Water and its manifestations—oceans, seas, rivers, lakes, pools, as well as the things that live in water—are recurring thematic motifs throughout Brice’s work from the 1940’s to at least the 1990’s. Brice did not speak or write about what attracted him to this natural element. However, the idea of water and the many meanings and associations ascribed to it reside eternally in the human psyche. Water offers a fantastic range of expressive associations—“Teaming with life,” “a flood of emotion,” “churning emotions,” “cry me a river,” “sailing into the wind,” “between the devil and the deep blue sea,” “a sea of troubles,” “No man ever steps in the same river twice,” and “the unfathomable.”

Water has also been a universal metaphor for the soul, for purity, and the spirit of God.
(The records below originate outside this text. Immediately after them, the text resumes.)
Definition no_settings : IscsiConfig :=
  {| target_name := None; portal_ip := None; portal_port := None; backingstore_type := None; backingstore_path := None |}.
Definition world0 : World (T := list string) :=
  {| luns := []; backends := [{| lb_id := "b1"; lb_name := "san"; lb_type := "iscsi"; lb_config := Some no_settings |}];
     nodes := [{| ln_id := "n1"; ln_mac_address := "52:54:00:AA:BB:01"; ln_hostname := None |}]; host := []; tasks := [] |}.
Definition body (name : string) : IscsiLunCreate :=
  {| lc_name := name; lc_size_gb := 20; lc_backend_id := "b1"; lc_purpose := "boot_from_san"; lc_chap_enabled := true |}.

Lemma world0_ok : luns_ok world0.
Proof. constructor; try constructor; try done; constructor. Qed.

(** The life of a LUN, to its assignment. *)
Definition served : list lun_event := [CreateLun "l1" "secret" (body "Disk-A"); TaskRuns "l1"; AssignLun "l1" "n1"].

Example served_luns : (fun l => (l_name l, l_status l, l_assigned_node_id l)) <$> luns (run served world0) = [("disk-a", "active", Some "n1")].
Proof. by vm_compute. Qed.

Example served_commands : rev (host (run served world0)) =
  ["/iscsi ls"; "/iscsi create iqn.2026-01.local.pureboot:target1";
   "/iscsi/iqn.2026-01.local.pureboot:target1/tpg1/portals create 0.0.0.0 3260";
   "/iscsi/iqn.2026-01.local.pureboot:target1/tpg1 set attribute authentication=0";
   "/iscsi/iqn.2026-01.local.pureboot:target1/tpg1 set attribute generate_node_acls=0"; "saveconfig";
   "/backstores/fileio create disk-a /var/lib/pureboot/luns/disk-a.img 20G sparse=true";
   "/iscsi/iqn.2026-01.local.pureboot:target1/tpg1/luns create /backstores/fileio/disk-a lun=0"; "saveconfig";
   "/iscsi/iqn.2026-01.local.pureboot:target1/tpg1/acls create iqn.2026-01.local.pureboot:node:525400aabb01";
   "/iscsi/iqn.2026-01.local.pureboot:target1/tpg1/acls/iqn.2026-01.local.pureboot:node:525400aabb01 set auth userid=disk-a password=secret";
   "saveconfig"].
Proof. by vm_compute. Qed.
Carl Jung claimed it to be a symbol of the unconscious (the shallow waters near the shore) and of the “collective unconscious” (the deep ocean).

Rivers may express ideas of life as a flow, of grand goals and destiny (to reach the source, or well spring, of a river such as the Nile), of freedom, or of movement. Since John baptized Jesus in the Jordan, rivers have been associated with rebirth. Indeed, our bodies consist more of water than anything else. We cannot live without it.

Yet, water may become dangerous. Perfect storms can capsize a ship, taking everyone on board down with it. Tsunamis can wash away life in the blink of an eye. Floodwaters can overflow riverbanks, destroying all that man has built. Rivers may also mark a divide between two bodies, separating them, and so become a metaphor for the near impossibility of “crossing over” to the other side, including the two distant ‘shores’ of the mind, i.e., consciousness and unconscious and, thus, stand for the difficulty and danger of attaining awareness and wisdom.

Other bodies of water such as pools may be crystalline and filled with fish or brackish and full of dead things. Thus, they can be associated with either awareness or vanity depending on what they reflect. Narcissus lost himself as the beauty of his reflection in a pool transfixed him.